Antitrust overlaps undone
The AUCL is a complex statute with rules pertaining to various legal fields, including antitrust, intellectual property and commercial bribery.
In the antitrust field, the AUCL prohibited certain types of conduct:
- predatory pricing, tying, and the imposition of unreasonable conditions on trading partners;
- exclusive dealing and similar conduct by public utilities;
- certain types of anti-competitive government conduct; and
Over the past years, these provisions added significant complexity to Chinese antitrust assessments, since the above-mentioned types of conduct are also subject to prohibitions in the Anti-Monopoly Law (AML), China’s main competition law in force since 2008. For example, predatory pricing and tying are outlawed by the AML if the company involved has a dominant position, while the AUCL did not require a showing of dominance.

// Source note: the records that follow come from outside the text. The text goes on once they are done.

(** The three outcomes of the packer on a well-shaped legal tensor. *)
Lemma packer_outcome (a : ndarray Q) (dtype : DataType.t)
    (pad_to_nbits : Z) :
  shape a <> [] -> well_shaped a -> legal dtype (flat a) ->
  size_of (removelast (shape a)) <> 0%nat ->
  let bits := Z.of_nat (last (shape a) 0%nat * DataType.bitwidth dtype) in
  (bits <= padded_width pad_to_nbits ->
   padded_width pad_to_nbits mod 4 = 0 ->
   exists b,
     pack_innermost_dim_as_hex_string float_pattern a dtype pad_to_nbits = Ok b)
  /\ (padded_width pad_to_nbits < bits ->
      pack_innermost_dim_as_hex_string float_pattern a dtype pad_to_nbits
      = Raise PackingOverflow)
  /\ (bits <= padded_width pad_to_nbits ->
      padded_width pad_to_nbits mod 4 <> 0 ->
      pack_innermost_dim_as_hex_string float_pattern a dtype pad_to_nbits
      = Raise InterpretError).
Proof.
  intros Hs Hw Hl Hn bits.
  assert (Hrow : forall i, (i < size_of (removelast (shape a)))%nat ->
            legal dtype (row (last (shape a) 0%nat) (flat a) i)
            /\ natural_length (row (last (shape a) 0%nat) (flat a) i) dtype
               = bits).
  { intros i Hi.
    destruct (slices_of_legal_tensor a dtype i Hs Hw Hl Hi) as [Hv Hlen].
    split; [assumption|]. unfold natural_length, bits. now rewrite Hlen. }
  assert (H0 : (0 < size_of (removelast (shape a)))%nat) by lia.
  split; [|split].
  - intros Hfit Hm.
    assert (Hcells : forall count, (count <= size_of (removelast (shape a)))%nat ->
              forall start, (start + count <= size_of (removelast (shape a)))%nat ->
              exists cells,
                Forall2 (fun i c =>
                           array2hexstring float_pattern
                             (row (last (shape a) 0%nat) (flat a) i) dtype
                             pad_to_nbits "0x" = Ok c)
                  (seq start count) cells).
    { induction count as [|count IH]; intros Hc start Hsc.
      - exists []. constructor.
      - destruct (IH ltac:(lia) (S start) ltac:(lia)) as [cells Hcells].
        destruct (Hrow start ltac:(lia)) as [Hv Hnat].
        destruct (array2hexstring_accepts float_pattern _ dtype pad_to_nbits Hv)
          as (digits & Hd & _); [lia|assumption|].
        eexists (_ :: cells). constructor; [exact Hd|exact Hcells]. }
    destruct (Hcells _ (Nat.le_refl _) 0%nat ltac:(lia)) as [cells Hc].
    exists (mk_ndarray (removelast (shape a)) cells).
    unfold pack_innermost_dim_as_hex_string, apply_along_last_axis.
    destruct (shape a) as [|d0 shp'] eqn:Hshape; [congruence|].
    destruct (size_of (removelast (d0 :: shp'))) as [|count] eqn:Hcount;
      [congruence|].
    rewrite (map_rows_all _ _ cells); [reflexivity|].
    now apply Forall2_map_l.
  - intros Hlt. destruct (Hrow 0%nat H0) as [Hv Hnat].
    unfold pack_innermost_dim_as_hex_string, apply_along_last_axis.
    destruct (shape a) as [|d0 shp'] eqn:Hshape; [congruence|].
    destruct (size_of (removelast (d0 :: shp'))) as [|count] eqn:Hcount;
      [congruence|].
    cbn [seq map map_rows].
    rewrite array2hexstring_overflows; [reflexivity|assumption|lia].
  - intros Hfit Hm. destruct (Hrow 0%nat H0) as [Hv Hnat].
    unfold pack_innermost_dim_as_hex_string, apply_along_last_axis.
    destruct (shape a) as [|d0 shp'] eqn:Hshape; [congruence|].
    destruct (size_of (removelast (d0 :: shp'))) as [|count] eqn:Hcount;
      [congruence|].
    cbn [seq map map_rows].
    rewrite array2hexstring_legal by assumption.
    destruct (Z.geb_spec (padded_width pad_to_nbits)
                (natural_length (row (last (d0 :: shp') 0%nat) (flat a) 0) dtype));
      [|lia].
    rewrite hex_ragged; [reflexivity|].
    intros Hz. apply Hm.
    rewrite <- (hex_of_fitting_row float_pattern dtype
                  (row (last (d0 :: shp') 0%nat) (flat a) 0) pad_to_nbits)
      by lia.
    apply (f_equal Z.of_nat) in Hz. now rewrite Nat2Z.inj_mod in Hz.
Qed.

(** X15.  A well-shaped legal tensor of float32 values with at least one
    slice is packed exactly when the padded width covers the bits of a
    slice and is a multiple of four; when it does not cover them the packer
    raises the overflow exception, and when it is not a multiple of four,
    InterpretError. *)
Theorem packer_accepts_iff (a : ndarray Q) (dtype : DataType.t)
    (pad_to_nbits : Z) :
  shape a <> [] -> well_shaped a -> legal dtype (flat a) ->
  float32_row (flat a) ->
  size_of (removelast (shape a)) <> 0%nat ->
  let bits := Z.of_nat (last (shape a) 0%nat * DataType.bitwidth dtype) in
  (bits <= padded_width pad_to_nbits ->
   padded_width pad_to_nbits mod 4 = 0 ->
   exists b,
     pack_innermost_dim_as_hex_string float_pattern a dtype pad_to_nbits = Ok b)
  /\ (padded_width pad_to_nbits < bits ->
      pack_innermost_dim_as_hex_string float_pattern a dtype pad_to_nbits
      = Raise PackingOverflow)
  /\ (bits <= padded_width pad_to_nbits ->
      padded_width pad_to_nbits mod 4 <> 0 ->
      pack_innermost_dim_as_hex_string float_pattern a dtype pad_to_nbits
      = Raise InterpretError).
Proof. intros Hs Hw Hl _. now apply packer_outcome. Qed.

End PackerCalls.

Lemma packer_raises_the_first_failure_witness :
  pack_innermost_dim_as_hex_string example_pattern
    (mk_ndarray [3; 2]%nat [1 # 1; 0 # 1; 0 # 1; 7 # 1; 1 # 1; 1 # 1])
    DataType.BINARY 4
  = Raise AssertionError.
Proof.
  apply (packer_raises_the_first_failure example_pattern
           (mk_ndarray [3; 2]%nat [1 # 1; 0 # 1; 0 # 1; 7 # 1; 1 # 1; 1 # 1])
           DataType.BINARY 4 1 ["0x2"%string] AssertionError).
  - discriminate.
  - cbn. lia.
  - repeat constructor.
  - reflexivity.
Defined.

Lemma packed_tensor_is_regular_witness :
  well_shaped (mk_ndarray [2%nat] ["0x0e"; "0x06"]%string)
  /\ Forall (fun c => 4 * Z.of_nat (String.length c) = 8 + padded_width 8)
       ["0x0e"; "0x06"]%string.
Proof.
  apply (packed_tensor_is_regular example_pattern
           (mk_ndarray [2; 4]%nat
              [1 # 1; 1 # 1; 1 # 1; 0 # 1; 0 # 1; 1 # 1; 1 # 1; 0 # 1])
           DataType.BINARY 8 (mk_ndarray [2%nat] ["0x0e"; "0x06"]%string)).
  reflexivity.
Defined.

Lemma packer_accepts_iff_witness :
  pack_innermost_dim_as_hex_string example_pattern
    (mk_ndarray [2; 3]%nat [1 # 1; 2 # 1; 3 # 1; 0 # 1; 1 # 1; 2 # 1])
    (DataType.UINT 2) 6
  = Raise InterpretError.
Proof.
  apply (proj2 (proj2 (packer_accepts_iff example_pattern
           (mk_ndarray [2; 3]%nat [1 # 1; 2 # 1; 3 # 1; 0 # 1; 1 # 1; 2 # 1])
           (DataType.UINT 2) 6
           ltac:(discriminate) ltac:(reflexivity) ltac:(repeat constructor)
           ltac:(repeat constructor) ltac:(discriminate)))).
  - vm_compute. discriminate.
  - vm_compute. discriminate.
Defined.

(** ** Python's hex *)

Lemma hex_char_facts (d : Z) :
  0 <= d < 16 ->
  Py.is_lower_hex (Python.hex_char d) = true
  /\ Py.hex_value (Python.hex_char d) = Some d.
Proof.
  intros H.
  assert (Hd : d = 0 \/ d = 1 \/ d = 2 \/ d = 3 \/ d = 4 \/ d = 5 \/ d = 6
               \/ d = 7 \/ d = 8 \/ d = 9 \/ d = 10 \/ d = 11 \/ d = 12
               \/ d = 13 \/ d = 14 \/ d = 15) by lia.
  repeat (destruct Hd as [->|Hd]; [split; reflexivity|]).
  subst d. split; reflexivity.
Qed.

With the amendment, the relevant AML provisions have now been deleted and the AML has become the sole standard for assessing the legality of these types of conduct.
Relative dominance clause not enacted
During the process of revising the AUCL, several drafts were circulated, including in the public domain. One early draft proposed to include a brand-new prohibition on companies in a “relatively advantageous position” from engaging in certain conduct deemed abusive, such as exclusive dealing or charging excessive fees. This new clause seemed to have been inspired by the “relative dominance”/”superior bargaining power”-type of provisions in German, Japanese and Korean competition laws.
However, in response to the invitation for comments on the draft AUCL amendments, many stakeholders in China spoke out very critically against the new draft clause. In the end, the clause did not make it into the AUCL amendment.
New Internet unfair competition clause
While abuses of relative dominance did not make it into the final AUCL amendment, another new clause did: the Internet unfair competition clause.
Article 12 of the amended AUCL prohibits certain types of conduct by Internet players which are deemed to constitute “unfair competition.” The key idea behind the conduct listed is that an Internet company is prohibited from obstructing legitimate activities of competitors. By way of example, an ad block company may not be allowed to interfere technically in the broadcast of another company’s online videos, skipping the ads before or during the videos.
That said, to a large extent, Article 12 only codifies existing case practice by courts throughout China, and hence is not a novelty as such.
The AUCL amendment has an overall positive impact on Chinese antitrust law and practice. With the elimination of the overlaps between the AUCL and the AML, the benchmarks for antitrust compliance assessment will be more coherent and easier to follow. The fact that the “relative dominance” clause was not enacted avoids a (perhaps excessive) compliance burden on companies.
With the successful amendment of the AUCL, the focus of the Chinese antitrust community is now shifting back to the enforcement of the AML – and the legislative process of amending the AML itself, a process which was launched a few months ago.